## Collected data
□ □ □ □ □

(* ===== verification/MoeVm.v ===== *)
(** Model of [routed_expert_runtime.cpp] and [moe_virtual_machine.cpp]: the control plane of
    one sparse component, which turns a route into a union of page requests, and the
    machine that owns a model's program and finds the component of a layer or of an
    operation. The stores behind the components are the interface of [ExpertStore]. *)

From S2P Require Import Prelude.
From S2P Require Import Storage.
From S2P Require Import Text.
From S2P Require Import RouteCensus.
From S2P Require Import ExpertCatalog.
From S2P Require Import ExpertCache.
From S2P Require Import Handles.
From S2P Require Import ExpertStore.
From S2P Require Import ModelDescriptor.
From S2P Require Import ModelProgram.
From S2P Require Import ProviderRegistry.

#[local] Open Scope bool_scope.
#[local] Notation ExpertResolveHandle S := (Handle S Z).

(** [W]: the world that the stores run on; [S]: the state shared by the callbacks of their
    handles; [Implementation]: the numeric providers. *)
Section MoeVm.
Context {W S Implementation : Type}.

(** ** The runtime of one component *)

(** [store_]: the method of the store that the runtime was given. *)
Record RoutedExpertRuntime := mkRuntime {
  component_ : RoutedExpertComponentDescriptor;
  model_content_hash_ : list Z;
  catalog_ : ExpertCatalog;
  store_ : list ExpertResolveRequest -> ST W (ExpertResolveHandle S) }.

(** The constructors, which throw. *)
Definition make_runtime (component : RoutedExpertComponentDescriptor) (hash : list Z) (catalog : ExpertCatalog)
    (store : list ExpertResolveRequest -> ST W (ExpertResolveHandle S)) : outcome RoutedExpertRuntime :=
  let status := validate_routed_component component (rc_hidden_size component) in
  if negb (status_ok status) || negb (layers_ catalog =? rc_layer_count component) ||
     negb (experts_ catalog =? rc_experts_per_layer component) ||
     negb (Z.of_nat (length (records_ catalog)) =? expert_table_entries component)
  then Throw (invalid_argument (if status_ok status then "expert catalog does not match routed component"
                                else message status))
  else Ok (mkRuntime component hash catalog store).

Definition key (r : RoutedExpertRuntime) (layer expert : Z) : ExpertKey :=
  mkExpertKey (rc_namespace_id (component_ r)) layer expert (rc_encoding_abi (component_ r)).

Definition record (r : RoutedExpertRuntime) (layer expert : Z) : option PayloadRecord :=
  find_record layer expert (catalog_ r).

(** The loop over the members, with those seen: some member is refused. *)
Fixpoint invalid_member (r : RoutedExpertRuntime) (unique : gset Z) (experts : list Z) : bool :=
  match experts with
  | [] => false
  | expert :: experts =>
    if (rc_experts_per_layer (component_ r) <=? expert) || bool_decide (expert ∈ unique) then true
    else invalid_member r ({[expert]} ∪ unique) experts
  end.

Definition validate_route (r : RoutedExpertRuntime) (layer : Z) (experts : list Z) : Status :=
  if (rc_layer_count (component_ r) <=? layer) ||
     negb (Z.of_nat (length experts) =? rc_route_width (component_ r))
  then mkStatus invalid_arg "routed expert selection has wrong shape"
  else if invalid_member r ∅ experts then mkStatus invalid_arg "routed expert selection has an invalid member"
  else success.

(** The loop that builds the requests; [None] is the early return. *)
Fixpoint route_requests (r : RoutedExpertRuntime) (layer : Z) (target : ExpertResolveTarget)
    (options : ExpertAcquireOptions) (unique : gset Z) (experts : list Z) : option (list ExpertResolveRequest) :=
  match experts with
  | [] => Some []
  | expert :: experts =>
    match record r layer expert with
    | None => None
    | Some payload =>
      if bool_decide (expert ∈ unique) then None
      else
        match route_requests r layer target options ({[expert]} ∪ unique) experts with
        | Some rest => Some (mkResolveRequest (key r layer expert) payload target options :: rest)
        | None => None
        end
    end
  end.

Definition resolve (r : RoutedExpertRuntime) (layer : Z) (experts : list Z) (target : ExpertResolveTarget)
    (options : ExpertAcquireOptions) : ST W (ExpertResolveHandle S) :=
  if (rc_layer_count (component_ r) <=? layer) || bool_decide (experts = []) then ret None
  else
    match route_requests r layer target options ∅ experts with
    | None => ret None
    | Some requests => store_ r requests
    end.

Definition census_config (r : RoutedExpertRuntime) (decay_interval_observations : Z) : RouteCensusConfig :=
  mkRouteCensusConfig (rc_namespace_id (component_ r)) (model_content_hash_ r) (rc_encoding_abi (component_ r))
    (rc_layer_count (component_ r)) (rc_experts_per_layer (component_ r)) (rc_route_width (component_ r))
    decay_interval_observations.

(** ** The machine *)

(** A pointer that may be null. *)
Record MoeVmComponentBinding := mkVmBinding { cb_name : list Z; cb_runtime : option RoutedExpertRuntime }.

Record MoeVmResolveResult := mkVmResult { vr_status : Status; vr_handle : ExpertResolveHandle S }.

Record MoeVirtualMachine := mkVm {
  descriptor_ : ModelDescriptor;
  provider_ : @BoundExecutionProvider Implementation;
  components_ : list (option RoutedExpertRuntime) }.

(** What a binding's runtime has in common with the descriptor's component. *)
Definition disagrees (runtime found : RoutedExpertComponentDescriptor) : bool :=
  negb (bool_decide (rc_name runtime = rc_name found)) ||
  negb (rc_namespace_id runtime =? rc_namespace_id found) ||
  negb (rc_layer_count runtime =? rc_layer_count found) ||
  negb (rc_experts_per_layer runtime =? rc_experts_per_layer found) ||
  negb (rc_route_width runtime =? rc_route_width found) ||
  negb (rc_encoding_abi runtime =? rc_encoding_abi found).

(** One turn of the loop over the bindings. *)
Definition bind_component (d : ModelDescriptor) (binding : MoeVmComponentBinding)
    (s : gset (list Z) * list (option RoutedExpertRuntime))
  : checked (gset (list Z) * list (option RoutedExpertRuntime)) :=
  match cb_runtime binding with
  | None => invalid "MoE VM component binding is invalid or duplicated"
  | Some runtime =>
    if bool_decide (cb_name binding = []) || bool_decide (cb_name binding ∈ s.1)
    then invalid "MoE VM component binding is invalid or duplicated"
    else
      match list_find (fun c => rc_name c = cb_name binding) (routed_components d) with
      | None => invalid "MoE VM component binding is unknown to the artifact"
      | Some (i, found) =>
        if disagrees (component_ runtime) found
        then invalid "MoE VM runtime component disagrees with the artifact"
        else inr ({[cb_name binding]} ∪ s.1, <[i := Some runtime]> s.2)
      end
  end.

(** The guard before the loop. *)
Definition incomplete_binding (d : ModelDescriptor) (provider : @BoundExecutionProvider Implementation)
    (bindings : list MoeVmComponentBinding) (destination : MoeVirtualMachine) : bool :=
  negb (bool_decide (components_ destination = [])) || bool_decide (length (bound_providers provider) = 0%nat) ||
  negb (bool_decide (ProviderRegistry.model_content_hash provider = ModelDescriptor.content_hash d)) ||
  negb (model_schema_version provider =? schema_version d) ||
  negb (length (layers (program provider)) =? length (layer_program d))%nat ||
  bool_decide (length (operations (program provider)) = 0%nat) ||
  negb (length bindings =? length (routed_components d))%nat.

Definition create (d : ModelDescriptor) (provider : @BoundExecutionProvider Implementation)
    (bindings : list MoeVmComponentBinding) (destination : MoeVirtualMachine) : Status * MoeVirtualMachine :=
  let valid := validate_model_descriptor d in
  if negb (status_ok valid) then (valid, destination)
  else if incomplete_binding d provider bindings destination
  then (mkStatus invalid_arg "MoE VM provider or component binding is incomplete", destination)
  else
    match check_each (bind_component d) bindings (∅, replicate (length (routed_components d)) None) with
    | inl status => (status, destination)
    | inr (_, components) =>
      if existsb (fun c => bool_decide (c = None)) (map (fmap (fun _ => tt)) components)
      then (mkStatus invalid_arg "MoE VM lacks a routed component binding", destination)
      else (success, mkVm d provider components)
    end.

(** ** Binary search

    [std::lower_bound] and [std::upper_bound] of libstdc++: the first position in the
    [len] elements from [first] on where the search may stop; [before]: the element lies
    before the position. Every turn at least halves [len], which is the fuel. *)
Fixpoint partition_point {A : Type} (fuel : nat) (before : A -> bool) (l : list A) (first len : nat) : nat :=
  match fuel with
  | O => first
  | Datatypes.S fuel =>
    if (len =? 0)%nat then first
    else
      let half := Nat.div2 len in
      match l !! (first + half)%nat with
      | None => first
      | Some middle =>
        if before middle then partition_point fuel before l (Datatypes.S (first + half)) (len - half - 1)
        else partition_point fuel before l first half
      end
  end.

Definition lower_bound {A : Type} (before : A -> bool) (l : list A) (first : nat) : nat :=
  partition_point (length l - first) before l first (length l - first).

Definition operations_of (vm : MoeVirtualMachine) (logical_layer : Z) : list CompiledOperationProgram :=
  let l := operations (program (provider_ vm)) in
  let first := lower_bound (fun o => co_logical_layer o <? logical_layer) l 0 in
  let last := lower_bound (fun o => negb (logical_layer <? co_logical_layer o)) l first in
  take (last - first) (drop first l).

(** ** Routes *)

Definition refused (c : ErrorCode) (m : string) : ST W MoeVmResolveResult := ret (mkVmResult (mkStatus c m) None).

(** [component_index] is in range at both calls. *)
Definition resolve_component_route (vm : MoeVirtualMachine) (component_index : Z) (component_layer : Z)
    (experts : list Z) (target : ExpertResolveTarget) (options : ExpertAcquireOptions) : ST W MoeVmResolveResult :=
  match components_ vm !! Z.to_nat component_index with
  | Some (Some runtime) =>
    let route_status := validate_route runtime component_layer experts in
    if negb (status_ok route_status) then ret (mkVmResult route_status None)
    else
      let* handle := resolve runtime component_layer experts target options in
      if negb (resolve_valid handle)
      then refused backpressure "MoE VM expert store rejected the exact route"
      else ret (mkVmResult success handle)
  | _ => throw (undefined_behavior "null component runtime")
  end.

Definition has_component (vm : MoeVirtualMachine) (index : option Z) : option Z :=
  match index with
  | Some i => if Z.of_nat (length (components_ vm)) <=? i then None else Some i
  | None => None
  end.

Definition resolve_route (vm : MoeVirtualMachine) (logical_layer : Z) (experts : list Z)
    (target : ExpertResolveTarget) (options : ExpertAcquireOptions) : ST W MoeVmResolveResult :=
  match layers (program (provider_ vm)) !! Z.to_nat logical_layer with
  | None => refused invalid_arg "MoE VM logical layer is outside the model program"
  | Some layer =>
    match has_component vm (cl_routed_component_index layer) with
    | None => refused invalid_arg "MoE VM logical layer has no routed component"
    | Some i => resolve_component_route vm i (cl_component_layer layer) experts target options
    end
  end.

Definition resolve_operation_route (vm : MoeVirtualMachine) (logical_operation : Z) (experts : list Z)
    (target : ExpertResolveTarget) (options : ExpertAcquireOptions) : ST W MoeVmResolveResult :=
  match operations (program (provider_ vm)) !! Z.to_nat logical_operation with
  | None => refused invalid_arg "MoE VM logical operation is outside the model program"
  | Some operation =>
    match (if co_logical_operation operation =? logical_operation
           then has_component vm (co_routed_component_index operation) else None) with
    | None => refused invalid_arg "MoE VM operation has no routed component"
    | Some i => resolve_component_route vm i (co_component_layer operation) experts target options
    end
  end.
End MoeVm.

Arguments RoutedExpertRuntime : clear implicits.
Arguments MoeVmComponentBinding : clear implicits.
Arguments MoeVmResolveResult : clear implicits.
Arguments MoeVirtualMachine : clear implicits.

□ □ □ □ □

## The problem
Your answer should consist of every line from the entries that holds "artifact".

## Exercise output
      | None => invalid "MoE VM component binding is unknown to the artifact"
        then invalid "MoE VM runtime component disagrees with the artifact"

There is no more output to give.